How Business Owners Can Optimize Their Estate Tax Plan

And ensure business continuity

by Michael Blanton

Entrepreneurs work tirelessly to build their companies, many with the intent to transfer their business to the next generation. But without proper estate tax planning, business owners at certain levels of wealth run the risk of missing out on significant savings opportunities.

Using tools like tax exemptions, trusts, valuation discounts and leveraging business structures for tax purposes can protect family wealth and ensure business continuity. These tools can also minimize estate tax burdens and help transfer wealth to heirs.

Comprehensive Approach for Business Owners

Incorporating one or more estate tax planning strategies into family business plans fortifies long-term business operations and helps minimize potential issues arising with beneficiaries.

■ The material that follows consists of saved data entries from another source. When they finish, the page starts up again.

(* ===== verification/LiveSkipList.v ===== *)
(** Requests on a live skip list: models/SkipListLatencyBufferModel.hpp and its .hxx as
    the buffer that LiveRequest.v reads access by access and LiveHandler.v shares with the
    consumer and the cleanup of SkipListHandler.v.  Payloads may arrive out of order, and
    before the place a request has reached. *)
From S2P Require Import Prelude ReadoutTypes LatencyBuffer SkipListBuffer FrameErrorRegistry FragmentSearch Float32.
From S2P Require Import RequestHandler RequestSync SkipListHandler LiveRequest LiveHandler.

(** The elements after [x]. *)
Definition later_than {T : Type} `{ReadoutType T} (x : T) (c : list T) : list T :=
  from_timestamp (get_timestamp x + 1) c.

(** ** What folly::ConcurrentSkipList documents of iterators while others insert

    [sl_at s n x]: the node [n] of [s] holds [x].  A node keeps its element while
    elements are inserted; the next node is the one after it at that moment; the end of
    the list is no node and does not become one. *)
Class SkipListCursors (T S N : Type) `{ReadoutType T} `{!SkipList T S N} `{!SkipListLaws T S N} := {
  sl_at : S -> N -> T -> Prop;
  sl_at_elem s c n x : sl_model s c -> sl_at s n x -> x ∈ c;
  sl_at_good s n x : sl_at s n x -> sl_good s n = true;
  sl_at_deref s n x : sl_at s n x -> sl_deref s n = Some x;
  sl_at_lower_bound s c key : sl_model s c ->
    match head (from_timestamp (get_timestamp key) c) with
    | Some x => sl_at s (sl_lower_bound s key) x
    | None => sl_good s (sl_lower_bound s key) = false
    end;
  sl_at_next s c n x : sl_model s c -> sl_at s n x ->
    match head (later_than x c) with
    | Some y => sl_at s (sl_next s n) y
    | None => sl_good s (sl_next s n) = false
    end;
  sl_at_insert s c n x y : sl_model s c -> sl_at s n x -> sl_at (snd (sl_insert y s)) n x;
  sl_end_insert s c n y : sl_model s c -> sl_good s n = false -> sl_good (snd (sl_insert y s)) n = false }.
#[export] Hint Mode SkipListCursors ! ! ! - - - : typeclass_instances.

Section skip_list.
Context {T S N : Type} `{ReadoutType T} `{!SkipList T S N}.
Implicit Types (s : S).

Definition skip_elements s : list T :=
  match lb_collect (LB := skip_list_buffer) (Z.to_nat (occupancy s)) s (sl_begin s) with
  | Ret l => l | _ => []
  end.

(** [front] and [back] give the address of an element, that is its node. *)
Definition node_of s (x : T) : N := sl_lower_bound s x.

(** The accesses of a request to the list. *)
#[export] Instance skip_live : LiveBuffer T S N unit := {
  live_elements := skip_elements;
  live_write x s := Ret (write x s);
  live_occupancy := occupancy;
  live_front s := node_of s <$> front s;
  live_back s := node_of s <$> back s;
  live_read s n := deref (sl_deref s n);
  live_bounds _ := tt;
  live_search s key _ := Ret (lower_bound s key false);
  live_good := sl_good;
  live_address s n := if sl_good s n then Some n else None;
  live_next := sl_next }.

(** How many elements a search has before it, from a node on. *)
Definition elements_from s (n : N) : nat :=
  if sl_good s n then
    match sl_deref s n with
    | Some x => length (from_timestamp (get_timestamp x) (skip_elements s))
    | None => 0
    end
  else 0.

(** The turns a request still takes at most, if nothing is inserted. *)
Definition skip_turns s (_ : window) (pl : place T N unit) : nat :=
  let n := length (skip_elements s) in
  match pl with
  | AtOccupancy => 3 * n + 11
  | AtFront => 3 * n + 10
  | AtBack _ => 3 * n + 9
  | AtOldest _ _ => 3 * n + 8
  | AtNewest _ _ => 3 * n + 7
  | AtBounds _ _ => 3 * n + 6
  | AtSearch _ _ _ => 3 * n + 5
  | AtFound _ _ it => 3 * elements_from s it + 4
  | AtTest _ it _ _ _ => 3 * elements_from s it + 3
  | AtElement _ it _ _ _ => 3 * elements_from s it + 2
  | AtNext _ it _ _ => 3 * elements_from s it + 1
  | AtLog _ _ => 2
  | AtCopy _ _ => 1
  | Answer _ _ => 0
  end.
End skip_list.

(** ** Lists of increasing timestamps *)
Section increasing.
Context {T : Type} `{ReadoutLaws T} `{!TimestampOrder T}.
Implicit Types (c h : list T) (x y z : T) (t b : Z).

Lemma increasing_app c1 c2 :
  increasing (c1 ++ c2) <->
  increasing c1 /\ increasing c2 /\ forall x y, x ∈ c1 -> y ∈ c2 -> get_timestamp x < get_timestamp y.
Proof.
  induction c1 as [|x c1 IH]; cbn.
  { split; [|tauto]. intros Hc. split; [apply increasing_nil|]. split; [done|]. by intros x y ?%elem_of_nil. }
  rewrite !increasing_cons, IH. split.
  - intros (Hx & H1 & H2 & Hlt). split_and!; try done.
    + intros y Hy. apply Hx, elem_of_app. by left.
    + intros y z [->|Hy]%elem_of_cons Hz; [|by apply Hlt]. apply Hx, elem_of_app. by right.
  - intros ([Hx H1] & H2 & Hlt). split_and!; try done.
    + intros y [Hy|Hy]%elem_of_app; [by apply Hx|]. apply Hlt; [by left|done].
    + intros y z Hy Hz. apply Hlt; [by right|done].
Qed.

(** One element for each timestamp. *)
Lemma increasing_same c x y : increasing c -> x ∈ c -> y ∈ c -> get_timestamp x = get_timestamp y -> x = y.
Proof.
  intros Hc Hx Hy E. apply list_elem_of_lookup in Hx as [i Hx], Hy as [j Hy].
  destruct (Nat.lt_trichotomy i j) as [Hij|[->|Hij]].
  - pose proof (Hc i j x y Hx Hy Hij). lia.
  - rewrite Hx in Hy. by injection Hy.
  - pose proof (Hc j i y x Hy Hx Hij). lia.
Qed.

Lemma increasing_head c x y : increasing c -> head c = Some x -> y ∈ c -> get_timestamp x <= get_timestamp y.
Proof.
  destruct c as [|z c]; [done|]. intros Hc [= ->] [->|Hy]%elem_of_cons; [lia|].
  apply increasing_cons in Hc as [Hx _]. specialize (Hx y Hy). lia.
Qed.

Lemma from_timestamp_elem t c x : increasing c -> x ∈ from_timestamp t c <-> x ∈ c /\ t <= get_timestamp x.
Proof. intros Hc. rewrite from_timestamp_filter, list_elem_of_filter by done. tauto. Qed.

(** The first element from [t] on, and what lies before it. *)
Lemma from_timestamp_head t c x :
  increasing c -> head (from_timestamp t c) = Some x ->
  x ∈ c /\ t <= get_timestamp x /\ forall y, y ∈ c -> t <= get_timestamp y -> get_timestamp x <= get_timestamp y.
Proof.
  intros Hc Hx. assert (Hin : x ∈ from_timestamp t c) by (by apply head_Some_elem_of).
  apply from_timestamp_elem in Hin as [Hin Ht]; [|done]. split_and!; try done.
  intros y Hy Hty. eapply (increasing_head (from_timestamp t c)); [|done|by apply from_timestamp_elem].
  rewrite from_timestamp_filter by done. eapply increasing_sublist; [apply sublist_filter|done].
Qed.

Lemma from_timestamp_none t c x : increasing c -> head (from_timestamp t c) = None -> x ∈ c -> get_timestamp x < t.
Proof.
  intros Hc Hn Hx. destruct (Z.lt_ge_cases (get_timestamp x) t) as [|Hge]; [done|].
  assert (Hin : x ∈ from_timestamp t c) by (by apply from_timestamp_elem).
  destruct (from_timestamp t c); [by apply elem_of_nil in Hin|done].
Qed.

Lemma from_timestamp_le t c : (length (from_timestamp t c) <= length c)%nat.
Proof. destruct (from_timestamp_suffix t c) as (j & _ & ->). rewrite length_drop. lia. Qed.

Lemma from_timestamp_next x c y :
  increasing c -> x ∈ c -> head (later_than x c) = Some y ->
  (length (from_timestamp (get_timestamp y) c) < length (from_timestamp (get_timestamp x) c))%nat.
Proof.
  intros Hc Hx Hy. destruct (from_timestamp_head _ _ _ Hc Hy) as (Hin & Hlt & _).
  clear Hin Hy. induction c as [|z c IH]; [by apply elem_of_nil in Hx|].
  pose proof Hc as [Hz Hc']%increasing_cons. cbn. apply elem_of_cons in Hx as [<-|Hx].
  - rewrite Z.ltb_irrefl. destruct (Z.ltb_spec (get_timestamp x) (get_timestamp y)); [|lia].
    pose proof (from_timestamp_le (get_timestamp y) c). cbn. lia.
  - specialize (Hz x Hx). destruct (Z.ltb_spec (get_timestamp z) (get_timestamp y)); [|lia].
    destruct (Z.ltb_spec (get_timestamp z) (get_timestamp x)); [|lia]. by apply IH.
Qed.

(** An insertion. *)
Lemma ordered_insert_in x c y : y ∈ snd (ordered_insert x c) -> y = x /\ fst (ordered_insert x c) = true \/ y ∈ c.
Proof.
  induction c as [|z c IH]; [intros ->%list_elem_of_singleton; by left|]. rewrite ordered_insert_cons.
  destruct (_ <? _); cbn; [by intros [->|Hy]%elem_of_cons; auto|].
  destruct (_ =? _); cbn; [by right|]. destruct (ordered_insert x c) as [b c'']; cbn in *.
  intros [->|Hy]%elem_of_cons; [right; by left|]. destruct (IH Hy) as [|]; [by left|right; by right].
Qed.

Lemma ordered_insert_keeps x c y : y ∈ c -> y ∈ snd (ordered_insert x c).
Proof.
  induction c as [|z c IH]; [by intros ?%elem_of_nil|]. rewrite ordered_insert_cons. intros Hy.
  destruct (_ <? _); cbn; [by right|]. destruct (_ =? _); cbn; [done|].
  destruct (ordered_insert x c) as [b c'']; cbn in *. apply elem_of_cons in Hy as [->|Hy]; [by left|right; auto].
Qed.

Lemma ordered_insert_length x c :
  (length c <= length (snd (ordered_insert x c)) <= length c + (if fst (ordered_insert x c) then 1 else 0))%nat.
Proof.
  induction c as [|z c IH]; [cbn; lia|]. rewrite ordered_insert_cons. destruct (_ <? _); cbn; [lia|]. destruct (_ =? _); cbn; [lia|].
  destruct (ordered_insert x c) as [b c'']; cbn in *. lia.
Qed.

Lemma ordered_insert_from x c t :
  (length (from_timestamp t (snd (ordered_insert x c))) <= length (from_timestamp t c) + 1)%nat.
Proof.
  induction c as [|z c IH]; [cbn; destruct (_ <? _); cbn; lia|]. rewrite ordered_insert_cons. cbn [from_timestamp].
  destruct (Z.ltb_spec (get_timestamp x) (get_timestamp z)); cbn.
  { destruct (Z.ltb_spec (get_timestamp x) t); destruct (Z.ltb_spec (get_timestamp z) t); cbn; lia. }
  destruct (_ =? _); cbn; [destruct (_ <? _); cbn; lia|].
  pose proof (ordered_insert_length x c) as Hl. destruct (ordered_insert x c) as [b c'']; cbn in *.
  destruct (Z.ltb_spec (get_timestamp z) t); cbn; [lia|destruct b; lia].
Qed.
End increasing.

(** ** What an answer says

    [held] is what the list held when the request began, [h] all it has accepted. *)
Definition skip_honest {T : Type} `{ReadoutType T} (w : window) (held h : list T)
    (rc : ResultCode) (data : list (FrameType T)) : Prop :=
  match rc with
  | kNotFound => data = [] /\ held = []
  | kNotYet => data = [] /\ Forall (fun x => get_timestamp x < window_begin w) held
  | kTooOld => data = [] /\ Forall (fun x => window_end w < get_timestamp x) held
  | kPartial | kPartiallyOld | kFound =>
      (exists h', increasing h' /\ held ⊆ h' /\ h' ⊆ h /\ data = frames_in w h')
      /\ match rc with
         | kPartial => Forall (fun x => get_timestamp x < window_end w) held
         | kPartiallyOld => Forall (fun x => window_begin w < get_timestamp x) held
             /\ exists y, y ∈ h /\ window_end w <= get_timestamp y
         | _ => (exists x, x ∈ h /\ get_timestamp x <= window_begin w)
             /\ exists y, y ∈ h /\ window_end w <= get_timestamp y
         end
  | _ => False
  end.

Section running.
Context {T S N : Type} `{ReadoutLaws T} `{!TimestampOrder T} `{!SkipList T S N} `{!SkipListLaws T S N} `{!SkipListCursors T S N}.
Implicit Types (s : S) (c h held : list T) (w : window) (x y z : T) (v : list (N * T)) (pl : place T N unit).

(** The oldest, or the newest, element when it was asked for. *)
Definition oldest_then c held x : Prop := x ∈ c /\ forall z, z ∈ held -> get_timestamp x <= get_timestamp z.

Definition newest_then c held y : Prop := y ∈ c /\ forall z, z ∈ held -> get_timestamp z <= get_timestamp y.
(** The loop of [conf]: one more queue, and a name, for each function;
    [m_post_process_threads[i]] must exist. *)
Fixpoint conf_loop (n i : nat) (sizes : Z) (name_of : nat -> string) (queues : list Q)
    (threads : list string) : outcome (list Q * list string) :=
  match n with
  | O => Ret (queues, threads)
  | S n =>
      match threads !! i with
      | Some _ => conf_loop n (S i) sizes name_of (queues ++ [pcq_create sizes])
                    (<[i := name_of i]> threads)
      | None => Undefined
      end
  end.

Definition conf (queue_sizes source_id subsystem : Z) (name_of : nat -> string) (m : processor)
    : outcome processor :=
  '(queues, threads) ← conf_loop (length (m_post_process_functions m)) 0 queue_sizes name_of
      (m_items_to_postprocess_queues m) (m_post_process_threads m);
  Ret (mkProcessor (m_preprocess_functions m) (m_post_process_functions m) queues threads
         queue_sizes (mkSourceID subsystem source_id) (m_run_marker m) (m_last_processed_daq_ts m)
         (m_post_processing_enabled m)).

Definition scrap (m : processor) : processor :=
  mkProcessor [] [] [] [] (m_postprocess_queue_sizes m) (m_sourceid m) (m_run_marker m)
    (m_last_processed_daq_ts m) (m_post_processing_enabled m).

(** [start] hands thread [i] the [i]-th function and the [i]-th queue, by
    reference: both must exist. *)
Definition start (m : processor) : outcome processor :=
  if (length (m_post_process_threads m) <=? length (m_post_process_functions m))%nat
     && (length (m_post_process_threads m) <=? length (m_items_to_postprocess_queues m))%nat
  then Ret (mkProcessor (m_preprocess_functions m) (m_post_process_functions m)
              (m_items_to_postprocess_queues m) (m_post_process_threads m)
              (m_postprocess_queue_sizes m) (m_sourceid m) true (m_last_processed_daq_ts m)
              (m_post_processing_enabled m))
  else Undefined.

(** [stop] clears the marker, and waits for the threads. *)
Definition stop (m : processor) : processor :=
  mkProcessor (m_preprocess_functions m) (m_post_process_functions m)
    (m_items_to_postprocess_queues m) (m_post_process_threads m) (m_postprocess_queue_sizes m)
    (m_sourceid m) false (m_last_processed_daq_ts m) (m_post_processing_enabled m).

Definition reset_last_daq_time (m : processor) : processor :=
  mkProcessor (m_preprocess_functions m) (m_post_process_functions m)
    (m_items_to_postprocess_queues m) (m_post_process_threads m) (m_postprocess_queue_sizes m)
    (m_sourceid m) (m_run_marker m) 0 (m_post_processing_enabled m).

Definition get_last_daq_time (m : processor) : Z := m_last_processed_daq_ts m.

(** [invoke_all_preprocess_functions]: the functions run in order on the item. *)
Definition preprocess_item (item : T) (m : processor) : T :=
  foldl (fun item task => task item) item (m_preprocess_functions m).

(** The future of a task is destroyed, and so waited for, before the next task is launched. *)
Fixpoint launch_loop (tasks : list (T -> T)) (item : T) : T :=
  match tasks with
  | [] => item
  | task :: tasks => launch_loop tasks (task item)
  end.

Definition launch_all_preprocess_functions (item : T) (m : processor) : T :=
  launch_loop (m_preprocess_functions m) item.

(** [elements_queued] of each postprocessor, published. *)
Definition generate_processor_opmon_data (m : processor) : list (nat * Z) :=
  imap (fun i q => (i, pcq_sizeGuess q)) (m_items_to_postprocess_queues m).

(** The loop of [postprocess_item], from queue [i] on. *)
Fixpoint postprocess_loop (sourceid : SourceID) (item : P) (i : Z) (queues : list Q)
    : list Q * list issue :=
  match queues with
  | [] => ([], [])
  | q :: queues =>
      let '(b, q) := pcq_write item q in
      let '(queues, issues) := postprocess_loop sourceid item (i + 1) queues in
      (q :: queues, if b then issues else PostprocessingNotKeepingUp sourceid i :: issues)
  end.

Definition postprocess_item (item : P) (m : processor) : processor * list issue :=
  let '(queues, issues) := postprocess_loop (m_sourceid m) item 0 (m_items_to_postprocess_queues m) in
  (mkProcessor (m_preprocess_functions m) (m_post_process_functions m) queues
     (m_post_process_threads m) (m_postprocess_queue_sizes m) (m_sourceid m) (m_run_marker m)
     (m_last_processed_daq_ts m) (m_post_processing_enabled m), issues).
(** Writes the chunks to the device; the stream is bad when one fails. *)
Definition emit {F} (dev : list byte -> F -> bool * F) (chunks : list (list byte)) (s : stream) (f : F)
    : stream * F :=
  let '(ok, f) := write_all dev chunks f in (if ok then s else mkStream NoCompression 0 [] true, f).

#[export] Instance buffer_stream : OutputStream stream := {
  os_empty := mkStream NoCompression 0 [] false;
  os_push_compressor a s := mkStream a (room s) [] false;
  os_push_sink n s := mkStream (alg s) (Z.to_nat n) [] false;
  os_bad := bad;
  os_write F dev bytes s f :=
    if bad s then (s, f)
    else if decide (alg s = NoCompression) then
      let '(cs, rest) := buffers (length (pending s ++ bytes)) (room s) (pending s ++ bytes) in
      emit dev cs (mkStream (alg s) (room s) rest false) f
    else (mkStream (alg s) (room s) (pending s ++ bytes) false, f);
  os_flush F dev s f :=
    if decide (alg s = NoCompression) then emit dev [pending s] (mkStream (alg s) (room s) [] false) f
    else (s, f);
  os_reset F dev s f :=
    let '(_, f) := emit dev [encode (alg s) (pending s)] s f in (mkStream NoCompression 0 [] false, f) }.

Lemma emit_spec {F} (dev : list byte -> F -> bool * F) chunks s (f : F) :
  let '(ok, f') := write_all dev chunks f in
  emit dev chunks s f = (if ok then s else mkStream NoCompression 0 [] true, f').
Proof. unfold emit. by destruct (write_all dev chunks f). Qed.

#[export] Instance buffer_stream_laws : OutputStreamLaws stream.
Proof.
  refine {| os_model s a n given emitted :=
    alg s = a /\ room s = n /\ bad s = false /\ (0 < n)%nat
    /\ if decide (a = NoCompression) then emitted ++ pending s = given /\ (length (pending s) <= n)%nat
       else emitted = [] /\ pending s = given |}; cbn.
  - intros a n Hn. rewrite Nat2Z.id. case_decide as Ea; cbn; split_and!; auto with lia.
  - intros F dev s bytes f ->. done.
  - intros s a n given emitted (_ & _ & Hb & _). done.
  - intros s a n given emitted bytes (Ha & Hn & Hb & Hpos & Hm). rewrite Hb, Ha. case_decide.
    + destruct Hm as [Hm Hl]. rewrite Hn.
      destruct (buffers _ _ _) as [cs rest] eqn:E. apply buffers_spec in E as (Hf & Hc & Hr).
      exists cs. split; [done|]. intros F dev f. pose proof (emit_spec dev cs (mkStream a n rest false) f) as He.
      destruct (write_all dev cs f) as [ok f']. rewrite He. eexists. split; [reflexivity|].
      destruct ok; [|done]. split_and!; try done.
      * cbn [pending]. by rewrite <- app_assoc, Hc, app_assoc, Hm.
      * by apply Hr.
    + destruct Hm as [-> <-]. exists []. split; [done|]. intros F dev f. cbn.
      eexists. by split; [reflexivity|].
  - intros s a n given emitted (Ha & Hn & Hb & Hpos & Hm) ->. rewrite decide_True in Hm by done.
    destruct Hm as [<- Hl]. rewrite length_app. lia.
  - intros s a n given emitted (Ha & Hn & Hb & Hpos & Hm). rewrite Ha. case_decide as Ea.
    + destruct Hm as [Hm Hl]. exists [pending s]. cbn [concat]. rewrite app_nil_r. split; [done|].
      intros F dev f. pose proof (emit_spec dev [pending s] (mkStream a n [] false) f) as He.
      destruct (write_all dev [pending s] f) as [ok f']. rewrite Hn, He. eexists. split; [reflexivity|].
      destruct ok; [|done]. cbn. rewrite app_nil_r. split_and!; done || lia.
    + exists []. split; [done|]. intros F dev f. cbn. eexists. split; [reflexivity|].
      by rewrite app_nil_r.
  - intros s a n given emitted (Ha & Hn & Hb & Hpos & Hm). exists [encode a (pending s)].
    cbn [concat]. rewrite app_nil_r. split.
    + case_decide as Ea; [by rewrite Ea, !encode_none; destruct Hm|by destruct Hm as [-> <-]].
    + intros F dev f. pose proof (emit_spec dev [encode a (pending s)] s f) as He.
      destruct (write_all dev _ f) as [ok f'] eqn:Ew.
      rewrite Ha. cbn [encode tag_codec] in He. rewrite He. by eexists.
Defined.

Record istream := mkIstream { dec : compression; contents : list byte }.

#[export] Instance bytes_stream : InputStream istream := {
  is_empty := mkIstream NoCompression [];
  is_push_decompressor a i := mkIstream a (contents i);
  is_push_source bytes _ i := mkIstream NoCompression (decode (dec i) bytes);
  is_read n i := (take (Z.to_nat n) (contents i), mkIstream (dec i) (drop (Z.to_nat n) (contents i))) }.

#[export] Instance bytes_stream_laws : InputStreamLaws istream.
Proof.
  refine {| is_model i rest := contents i = rest |}.
  - intros a n bytes Hn. cbn. by case_decide; subst.
  - intros i rest n <-. cbn. by eexists.
Defined.
End Sample.

Import Sample.

(** Six bytes written and flushed to blocks of four, then five more. *)
Lemma flush_breaks_direct_witness :
  exists (w : writer stream) (f : disk) w1 f1 w2, flush w f = (w1, f1)
    /\ fs_contents f1 "out" = Some [1; 2; 3; 4; 5; 6]
    /\ write [7; 8; 9; 10; 11] w1 f1 = (false, w2, f1).
Proof.
  destruct (open "out" (Z.of_nat 4) "None" true (new_writer 0 : writer stream) (mkDisk ∅ ∅))
    as [[w f] e] eqn:Eo.
  assert (He : e = None) by (vm_compute in Eo; congruence). subst e.
  destruct (open_writing "out" "None" NoCompression 4 true (new_writer 0) w (mkDisk ∅ ∅) f eq_refl eq_refl eq_refl ltac:(lia) Eo)
    as [Hw Hd].
  destruct (write_writing 4 [1; 2; 3; 4; 5; 6] w f "out" NoCompression 4 [] [] _ disk_reliable Hw)
    as (w1 & f1 & e' & _ & Hw1 & Hd1 & _).
  { intros _. split; [apply Nat.divide_refl|apply Nat.divide_0_r]. }
  destruct (flush_breaks_direct 4 4 "out" w1 f1 [1; 2; 3; 4; 5; 6] e' [] [7; 8; 9; 10; 11] disk_reliable
    disk_strict Hw1) as (w2 & f2 & w3 & Ef & Hc & Ewr & _).
  - by rewrite Hd1.
  - intros [k Hk]. cbn in Hk. lia.
  - cbn. lia.
  - exists w1, f1, w2, f2, w3. split; [exact Ef|]. split; [exact Hc|exact Ewr].
Defined.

Lifetime Gift Tax Exemption

The lifetime gift tax exemption is beneficial to business owners because it allows them to gift a certain amount of money or assets during their lifetime without having to pay federal gift tax. Currently, the combined federal estate and gift tax exemption amount is $13.61 million per person, or $27.22 million for married couples. It’s important to note the gift tax exemption limit is adjusted for inflation each year and, absent future action by Congress, these exemption amounts are scheduled to be halved after 2025.

Trusts

Trusts allow business owners to help protect their legacy and optimize wealth through tax-efficient planning strategies. Depending on a business owner’s goals, some trusts may be more beneficial than others:

  • Spousal Lifetime Access Trust: From a tax perspective, establishing a SLAT may be an attractive strategy to make a large gift and take full advantage of the gift tax exemption amount. Here, business interests can be transferred to a SLAT with a spouse as beneficiary without resulting in later estate tax inclusion. Gifts to the SLAT can be made up to the lifetime gift exemption without being subject to federal gift taxes.
  • Intentionally Defective Grantor Trust: Business interests transferred to a properly drafted IDGT by the grantor/business owner are considered a completed gift for estate tax purposes, which removes future appreciation from the business owner’s estate. Although the grantor pays income tax on the trust’s earnings, the payments are effectively tax-free gifts to the trust beneficiaries allowing a greater amount of wealth to be transferred to the next generation.
  • Irrevocable Life Insurance Trust: When a life insurance policy is owned by an ILIT versus owned by an individual, the life insurance proceeds are not included in the value of the deceased’s estate.
  • Grantor Retained Annuity Trust or Grantor Retained Unitrust: These trusts are designed to reduce gift and estate taxes by enabling business owners to transfer assets into a trust and receive payments from the trust for a designated period. Ultimately, any remaining assets are distributed to designated beneficiaries. GRATs and GRUTs are oftentimes considered when the transferred asset into the trust is expected to significantly increase in value.

Charitable trusts, Dynasty Trust, Family Limited Partnership (FLP) and Credit Shelter Trusts are other options business owners may consider in their efforts to minimize estate taxes, formalize business succession plans and facilitate transferring wealth. Consulting with wealth management advisors, accountants and attorneys can help align appropriate trusts to estate planning objectives.

Valuation Discounts

When considering transferring business interests to family members during a business owner’s lifetime, minority interest and lack of marketability discounts may substantially reduce the gift tax value for such transfers. These discounts allow business owners to use up a smaller amount of their lifetime gift exemption when transferring business interests. To take advantage of valuation discounts, transfers must occur well before any sale of the business.

Leverage Business Tax Structure for Unique Goals

Business designations, such as a Sole Proprietorship, Limited Liability Company (LLC), C Corporation (C-Corp) and S Corporation (S-Corp) have different tax structures. It’s crucial for business owners to align their choice of entity with their estate tax plan and business plan.

Why It’s Important to Plan Ahead

Succession planning is a dynamic process that addresses questions about ownership and management transitions. Failing to plan is planning to fail. Business owners who wish to pass their enterprise to a family member must incorporate estate planning into their strategic business plan to ensure a smooth business transition and tax efficiencies.

Engaging professionals who specialize in working with owners of privately held middle market companies can help ensure appropriate vehicles are implemented to protect and preserve a business owner’s hard-earned wealth — maintaining continuity for the business they spent a lifetime building.

Michael Blanton is the managing director for BMO Wealth Management Arizona. His team specializes in working with business owners and high-net-worth families, helping them navigate everything from business exit strategies to investment management.

Did You Know: Fewer than 50% of small business owners have an estate plan in place, and a survey of baby boomers reflected those who didn’t work with experts to secure tax-efficient estate plans didn’t feel prepared to transfer their wealth upon their passing.